Bug 534571 (RHQ-1355)

Summary: Investigate performance improvements for table purges
Product: [Other] RHQ Project Reporter: Charles Crouch <ccrouch>
Component: PerformanceAssignee: Joseph Marques <jmarques>
Status: CLOSED DUPLICATE QA Contact:
Severity: medium Docs Contact:
Priority: medium    
Version: 1.2CC: hbrock
Target Milestone: ---Keywords: Task
Target Release: ---   
Hardware: All   
OS: All   
URL: http://jira.rhq-project.org/browse/RHQ-1355
Whiteboard:
Fixed In Version: Doc Type: Bug Fix
Doc Text:
Story Points: ---
Clone Of: Environment:
Last Closed: Type: ---
Regression: --- Mount Type: ---
Documentation: --- CRM:
Verified Versions: Category: ---
oVirt Team: --- RHEL 7.3 requirements from Atomic Host:

Description Charles Crouch 2009-01-13 09:44:00 EST
For example consider the 1d measurement table:
Our perf environment, doesn't have a ridiculous number of resources or metrics but has 678k measurement schedules which equates to almost 250m (678k*365) rows in the 1d table after a year. We need to make sure our current purge algorithm is sufficient.
Comment 1 Joseph Marques 2009-01-25 08:50:34 EST
Deletes become more and more inefficient on large tables because they are almost always implemented as single-threaded algorithms. However, selects are often *highly* threaded algorithms. Knowing this, can improve purges by issuing selects to pull data into memory, immediately followed by delete statements on those same rows. In short, because we can select with greater concurrency, we can delete more in the same amount of time (or delete the same amount in less time). Once the physical blocks which contain the rows to be deleted are in memory from the select statements, the deletes (depending on the size of the db cache) should have almost no cache misses, thus speeding up the overall operation.

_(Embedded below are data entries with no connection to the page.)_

(* ===== verification/GoStd.v ===== *)
(** * The fragments of Go's standard library the service uses

    strings.Split, TrimSpace, Fields, HasPrefix, HasSuffix, Index, LastIndex;
    big.Int's decimal conversions; binary.BigEndian; time's RFC3339Nano layout.
    A Go string or byte slice is a [string] of bytes. White space is ASCII white
    space (the Unicode spaces outside ASCII are not recognised). *)
From S2P Require Import Prelude.
From Stdlib Require Import DecimalString DecimalZ DecimalFacts.

(** ** strings *)

(** [strings.Split(s, sep)] for a one-byte separator: never empty. *)
Fixpoint split_by (p : ascii -> bool) (s : string) : list string :=
  match s with
  | EmptyString => [EmptyString]
  | String a s' =>
      if p a then EmptyString :: split_by p s'
      else match split_by p s' with
           | h :: t => String a h :: t
           | [] => [String a EmptyString]
           end
  end.
Definition split_on (c : ascii) : string -> list string := split_by (Ascii.eqb c).

Fixpoint join_with (c : ascii) (l : list string) : string :=
  match l with
  | [] => EmptyString
  | [x] => x
  | x :: l' => x +:+ String c (join_with c l')
  end.

Definition is_space (a : ascii) : bool :=
  let n := nat_of_ascii a in
  ((9 <=? n)%nat && (n <=? 13)%nat) || (n =? 32)%nat.

Definition is_nonempty (s : string) : bool :=
  match s with EmptyString => false | _ => true end.

(** [strings.Fields]: the maximal runs of non-space bytes. *)
Definition fields (s : string) : list string := List.filter is_nonempty (split_by is_space s).

Fixpoint trim_left (s : string) : string :=
  match s with
  | String a s' => if is_space a then trim_left s' else s
  | EmptyString => EmptyString
  end.
Fixpoint trim_right (s : string) : string :=
  match s with
  | EmptyString => EmptyString
  | String a s' =>
      match trim_right s' with
      | EmptyString => if is_space a then EmptyString else String a EmptyString
      | t => String a t
      end
  end.
(** [strings.TrimSpace]. *)
Definition trim_space (s : string) : string := trim_right (trim_left s).

Definition has_prefix (s p : string) : bool := String.prefix p s.
Fixpoint has_suffix (s p : string) : bool :=
  String.eqb s p ||
  match s with EmptyString => false | String _ s' => has_suffix s' p end.

(** The text before the first [c] and after it ([strings.Index] as used). *)
Fixpoint cut_first (c : ascii) (s : string) : option (string * string) :=
  match s with
  | EmptyString => None
  | String a s' =>
      if Ascii.eqb a c then Some (EmptyString, s')
      else match cut_first c s' with
           | Some (u, v) => Some (String a u, v)
           | None => None
           end
  end.
(** The text before the last [c] and after it ([strings.LastIndex] as used). *)
Fixpoint cut_last (c : ascii) (s : string) : option (string * string) :=
  match s with
  | EmptyString => None
  | String a s' =>
      match cut_last c s' with
      | Some (u, v) => Some (String a u, v)
      | None => if Ascii.eqb a c then Some (EmptyString, s') else None
      end
  end.

Fixpoint string_forall (p : ascii -> bool) (s : string) : bool :=
  match s with
  | EmptyString => true
  | String a s' => p a && string_forall p s'
  end.

(** Lexicographic byte order, the order of [sort.Strings] and of [<] on strings. *)
Definition string_le (s t : string) : Prop := String.leb s t = true.
#[export] Instance string_le_dec s t : Decision (string_le s t).
Proof. unfold string_le. apply _. Defined.
Definition string_lt (s t : string) : bool := String.ltb s t.
Definition sort_strings (l : list string) : list string := merge_sort string_le l.

Lemma string_lt_irrefl s : string_lt s s = false.
Proof.
  unfold string_lt, String.ltb. pose proof (compare_antisym s s) as Ha.
  destruct (String.compare s s); [done|discriminate|done].
Qed.
Lemma ascii_compare_nat a b : Ascii.compare a b = Nat.compare (nat_of_ascii a) (nat_of_ascii b).
Proof. unfold Ascii.compare, nat_of_ascii. by rewrite N2Nat.inj_compare. Qed.
Lemma string_lt_trans s t u : string_lt s t = true -> string_lt t u = true -> string_lt s u = true.
Proof.
  unfold string_lt, String.ltb. revert t u. induction s as [|a s IH]; intros [|b t] [|c u]; cbn [String.compare]; try done.
  rewrite !ascii_compare_nat. destruct (Nat.compare_spec (nat_of_ascii a) (nat_of_ascii b)) as [Hab|Hab|Hab]; [..|done];
    destruct (Nat.compare_spec (nat_of_ascii b) (nat_of_ascii c)) as [Hbc|Hbc|Hbc]; try done; intros H1 H2;
    destruct (Nat.compare_spec (nat_of_ascii a) (nat_of_ascii c)) as [Hac|Hac|Hac]; try done; try lia.
  by apply (IH t).
Qed.

(** ** Character classes of the regular expressions *)
Definition ascii_between (lo hi : nat) (a : ascii) : bool :=
  let n := nat_of_ascii a in (lo <=? n)%nat && (n <=? hi)%nat.
Definition is_upper : ascii -> bool := ascii_between 65 90.
Definition is_lower : ascii -> bool := ascii_between 97 122.
Definition is_digit : ascii -> bool := ascii_between 48 57.

(** ** math/big, strconv *)

(** [big.Int.String] and [strconv.Itoa]. *)
Definition dec_of_Z (z : Z) : string := NilZero.string_of_int (Z.to_int z).

(** [big.Int.SetString(s, 10)]: an optional sign, then at least one digit. *)
Definition Z_of_dec (s : string) : option Z :=
  match s with
  | String a s' =>
      if Ascii.eqb a "+" then option_map (fun d => Z.of_uint d) (NilZero.uint_of_string s')
      else option_map Z.of_int (NilZero.int_of_string s)
  | EmptyString => None
  end.

(** ** encoding/binary: big-endian, values reduced to their width *)
Definition byte_of_Z (z : Z) : ascii := ascii_of_N (Z.to_N (z mod 256)).
Definition Z_of_byte (a : ascii) : Z := Z.of_N (N_of_ascii a).
Definition be_uint16 (z : Z) : string :=
  String (byte_of_Z (Z.shiftr z 8)) (String (byte_of_Z z) EmptyString).
Definition be_uint32 (z : Z) : string :=
  String (byte_of_Z (Z.shiftr z 24)) (String (byte_of_Z (Z.shiftr z 16)) (be_uint16 z)).

Definition bytes_of_string (s : string) : list Z := map Z_of_byte (list_ascii_of_string s).
Definition string_of_bytes (l : list Z) : string := string_of_list_ascii (map byte_of_Z l).

(** ** time: an instant is its Unix time in nanoseconds, always UTC *)
Definition Second : Z := 1000000000.
Definition Millisecond : Z := 1000000.
Definition Minute : Z := 60 * Second.
Definition Hour : Z := 60 * Minute.

Fixpoint zeros (n : nat) : string :=
  match n with O => EmptyString | S n' => String "0" (zeros n') end.
Definition pad (w : nat) (z : Z) : string :=
  let s := dec_of_Z z in zeros (w - String.length s) +:+ s.

(** Proleptic Gregorian date of a day number (day 0 is 1970-01-01). *)
Definition civil_of_days (days : Z) : Z * Z * Z :=
  let z := days + 719468 in
  let era := z / 146097 in
  let doe := z mod 146097 in
  let yoe := (doe - doe / 1460 + doe / 36524 - doe / 146096) / 365 in
  let doy := doe - (365 * yoe + yoe / 4 - yoe / 100) in
  let mp := (5 * doy + 2) / 153 in
  let d := doy - (153 * mp + 2) / 5 + 1 in
  let m := if mp <? 10 then mp + 3 else mp - 9 in
  (yoe + era * 400 + (if m <=? 2 then 1 else 0), m, d).

(** Drop the trailing zeros of a nine-digit fraction. *)
Fixpoint strip_zeros (s : string) : string :=
  match s with
  | EmptyString => EmptyString
  | String a s' =>
      match strip_zeros s' with
      | EmptyString => if Ascii.eqb a "0" then EmptyString else String a EmptyString
      | t => String a t
      end
  end.

(** The date and the time of day, [2006-01-02<sep>15:04:05.999999999]. *)
Definition date_time (sep : string) (t : Z) : string :=
  let secs := t / Second in
  let ns := t mod Second in
  let days := secs / 86400 in
  let sod := secs mod 86400 in
  let '(y, m, d) := civil_of_days days in
  let frac := strip_zeros (pad 9 ns) in
  pad 4 y +:+ "-" +:+ pad 2 m +:+ "-" +:+ pad 2 d +:+ sep +:+
  pad 2 (sod / 3600) +:+ ":" +:+ pad 2 ((sod / 60) mod 60) +:+ ":" +:+ pad 2 (sod mod 60) +:+
  (match frac with EmptyString => EmptyString | _ => "." +:+ frac end).

(** [t.Format(time.RFC3339Nano)] in a zone [off] seconds east of UTC. *)
Definition zone_suffix (off : Z) : string :=
  if off =? 0 then "Z"
  else (if off <? 0 then "-" else "+") +:+
       pad 2 (Z.abs off / 3600) +:+ ":" +:+ pad 2 ((Z.abs off / 60) mod 60).
Definition rfc3339nano_at (off t : Z) : string :=
  date_time "T" (t + off * Second) +:+ zone_suffix off.

(** [t.UTC().Format(time.RFC3339Nano)]. *)
Definition rfc3339nano (t : Z) : string := rfc3339nano_at 0 t.

(** ** Lemmas *)

Lemma string_app_nil_r (s : string) : s +:+ EmptyString = s.
Proof. induction s as [|a s IH]; simpl; [done|]. by rewrite IH. Qed.

Lemma string_forall_chars p s :
  string_forall p s = true <-> Forall (fun a => p a = true) (list_ascii_of_string s).
Proof.
  induction s as [|a s IH]; simpl; [by split|].
  by rewrite andb_true_iff, Forall_cons, IH.
Qed.

Lemma list_ascii_inj s t : list_ascii_of_string s = list_ascii_of_string t -> s = t.
Proof.
  intros H. by rewrite <- (string_of_list_ascii_of_string s), H, string_of_list_ascii_of_string.
Qed.

Lemma list_ascii_surj l : exists s, l = list_ascii_of_string s.
Proof. exists (string_of_list_ascii l). by rewrite list_ascii_of_string_of_list_ascii. Qed.

Lemma length_chars s : length (list_ascii_of_string s) = String.length s.
Proof. induction s; simpl; congruence. Qed.

Lemma chars_app s t :
  list_ascii_of_string (s +:+ t) = list_ascii_of_string s ++ list_ascii_of_string t.
Proof. induction s; simpl; congruence. Qed.

Lemma string_forall_app p s t : string_forall p (s +:+ t) = string_forall p s && string_forall p t.
Proof. induction s as [|a s IH]; simpl; [done|]. by rewrite IH, andb_assoc. Qed.

Lemma string_forall_impl (p q : ascii -> bool) s :
  (forall a, p a = true -> q a = true) -> string_forall p s = true -> string_forall q s = true.
Proof.
  intros Hpq. induction s as [|a s IH]; simpl; [done|]. intros [Ha Hs]%andb_prop.
  by rewrite Hpq, IH.
Qed.

Lemma class_not (p : ascii -> bool) c a :
  p c = false -> p a = true -> negb (Ascii.eqb a c) = true.
Proof.
  intros Hc Ha. destruct (Ascii.eqb a c) eqn:E; [|done]. apply Ascii.eqb_eq in E as ->. congruence.
Qed.

Lemma cut_none_first c s : string_forall (fun a => negb (Ascii.eqb a c)) s = true -> cut_first c s = None.
Proof.
  induction s as [|a s IH]; simpl; [done|]. intros [Ha Hs]%andb_prop.
  apply negb_true_iff in Ha. by rewrite Ha, IH.
Qed.

Lemma cut_none_last c s : string_forall (fun a => negb (Ascii.eqb a c)) s = true -> cut_last c s = None.
Proof.
  induction s as [|a s IH]; simpl; [done|]. intros [Ha Hs]%andb_prop.
  apply negb_true_iff in Ha. by rewrite IH, Ha.
Qed.

Lemma cut_first_app c s t :
  string_forall (fun a => negb (Ascii.eqb a c)) s = true -> cut_first c (s +:+ String c t) = Some (s, t).
Proof.
  induction s as [|a s IH]; simpl; [by rewrite Ascii.eqb_refl|]. intros [Ha Hs]%andb_prop.
  apply negb_true_iff in Ha. by rewrite Ha, IH.
Qed.

Lemma cut_last_app c s t :
  string_forall (fun a => negb (Ascii.eqb a c)) t = true -> cut_last c (s +:+ String c t) = Some (s, t).
Proof.
  intros Ht. induction s as [|a s IH]; simpl; [|by rewrite IH].
  by rewrite cut_none_last, Ascii.eqb_refl.
Qed.


Lemma string_app_assoc (s t u : string) : (s +:+ t) +:+ u = s +:+ (t +:+ u).
Proof. induction s as [|a s IH]; simpl; [done|]. by rewrite IH. Qed.

Lemma split_by_not_nil p s : split_by p s <> [].
Proof. destruct s as [|a s]; simpl; [done|]. destruct (p a), (split_by p s); done. Qed.

Lemma join_split c s : join_with c (split_on c s) = s.
Proof.
  unfold split_on. induction s as [|a s IH]; simpl; [done|].
  pose proof (split_by_not_nil (Ascii.eqb c) s) as Hne.
  destruct (Ascii.eqb c a) eqn:E.
  - apply Ascii.eqb_eq in E as ->. destruct (split_by _ s) eqn:E'; [done|].
    by rewrite <- IH.
  - destruct (split_by (Ascii.eqb c) s) as [|h t]; [done|].
    rewrite <- IH. by destruct t.
Qed.

Lemma split_by_app p s t :
  string_forall (fun a => negb (p a)) s = true ->
  split_by p (s +:+ t) =
    match split_by p t with h :: r => (s +:+ h) :: r | [] => [] end.
Proof.
  induction s as [|a s IH]; simpl; intros H; [by destruct (split_by p t)|].
  apply andb_prop in H as [Ha Hs]. apply negb_true_iff in Ha. rewrite Ha, IH by done.
  pose proof (split_by_not_nil p t). by destruct (split_by p t).
Qed.

Lemma split_by_forall p s :
  Forall (fun x => string_forall (fun a => negb (p a)) x = true) (split_by p s).
Proof.
  induction s as [|a s IH]; simpl; [by constructor|].
  destruct (p a) eqn:E; [by constructor|].
  inversion IH as [|h t Hh Ht Heq]; [by exfalso; eapply split_by_not_nil|].
  constructor; [|done]. simpl. by rewrite E.
Qed.

(** A list of separator-free strings is recovered from its join. *)
Lemma split_join c l :
  l <> [] ->
  Forall (fun x => string_forall (fun a => negb (Ascii.eqb c a)) x = true) l ->
  split_on c (join_with c l) = l.
Proof.
  intros Hne H. unfold split_on. induction H as [|x l Hx Hl IH]; [done|].
  destruct l as [|y l].
  - simpl. rewrite <- (string_app_nil_r x) at 1.
    rewrite split_by_app by done. simpl. by rewrite string_app_nil_r.
  - change (join_with c (x :: y :: l)) with (x +:+ String c (join_with c (y :: l))).
    rewrite split_by_app by done. simpl. rewrite Ascii.eqb_refl.
    rewrite string_app_nil_r. f_equal. by apply IH.
Qed.

Lemma to_int_not_nil z : Z.to_int z <> Decimal.Pos Decimal.Nil /\ Z.to_int z <> Decimal.Neg Decimal.Nil.
Proof.
  destruct z as [|p|p]; simpl; (split; [|done]) || split; try done;
    intros [=Hn]; by apply DecimalPos.Unsigned.to_uint_nonnil in Hn.
Qed.

Lemma Z_of_dec_of_Z z : Z_of_dec (dec_of_Z z) = Some z.
Proof.
  pose proof (to_int_not_nil z) as [Hp Hn].
  pose proof (NilZero.isi (Z.to_int z) Hp Hn) as Hisi.
  unfold Z_of_dec, dec_of_Z.
  destruct (NilZero.string_of_int (Z.to_int z)) as [|a s] eqn:E; [done|].
  destruct (Ascii.eqb a "+") eqn:Ea.
  - apply Ascii.eqb_eq in Ea as ->. exfalso. simpl in Hisi.
    by destruct (NilEmpty.uint_of_string s).
  - rewrite Hisi. simpl. by rewrite DecimalZ.of_to.
Qed.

Oh, and this solution is irrespective of the chunk size (# of rows to be deleted determined by deleteRowDataOlderThan timestamp for the respective table being shortened). We could always do a little analytics ahead of time to figure out whether we should chunk the work out or just try to purge the whole lot of data each time the purge job runs.  If the database (or all the servers) have been down for a while, this will naturally create a lot of work for the purge job if we try to process all data deleteRowDataOlderThan in a single transaction.  it might behoove us to figure out how many rows that is or what timeframe that spans (oldest row up until deleteRowDataOlderThan).  then, break up the work into separate transactions that each delete chunks (perhaps 1-hr, perhaps smaller) of data.
Comment 2 Joseph Marques 2009-09-04 18:12:49 EDT
duplicate of jiras which RHQ-2372, RHQ-2376, and RHQ-1448 collectively resolved by using a chunking solutions combined with appropriate indexes to reduce table contention in high-throughput write environments.
Comment 3 Red Hat Bugzilla 2009-11-10 15:31:12 EST
This bug was previously known as http://jira.rhq-project.org/browse/RHQ-1355
This bug is related to RHQ-1336
This bug is related to RHQ-1119
This bug was marked DUPLICATE in the database but has no duplicate of bug id.
Comment 4 David Lawrence 2009-11-11 12:09:40 EST

*** This bug has been marked as a duplicate of bug 535704 ***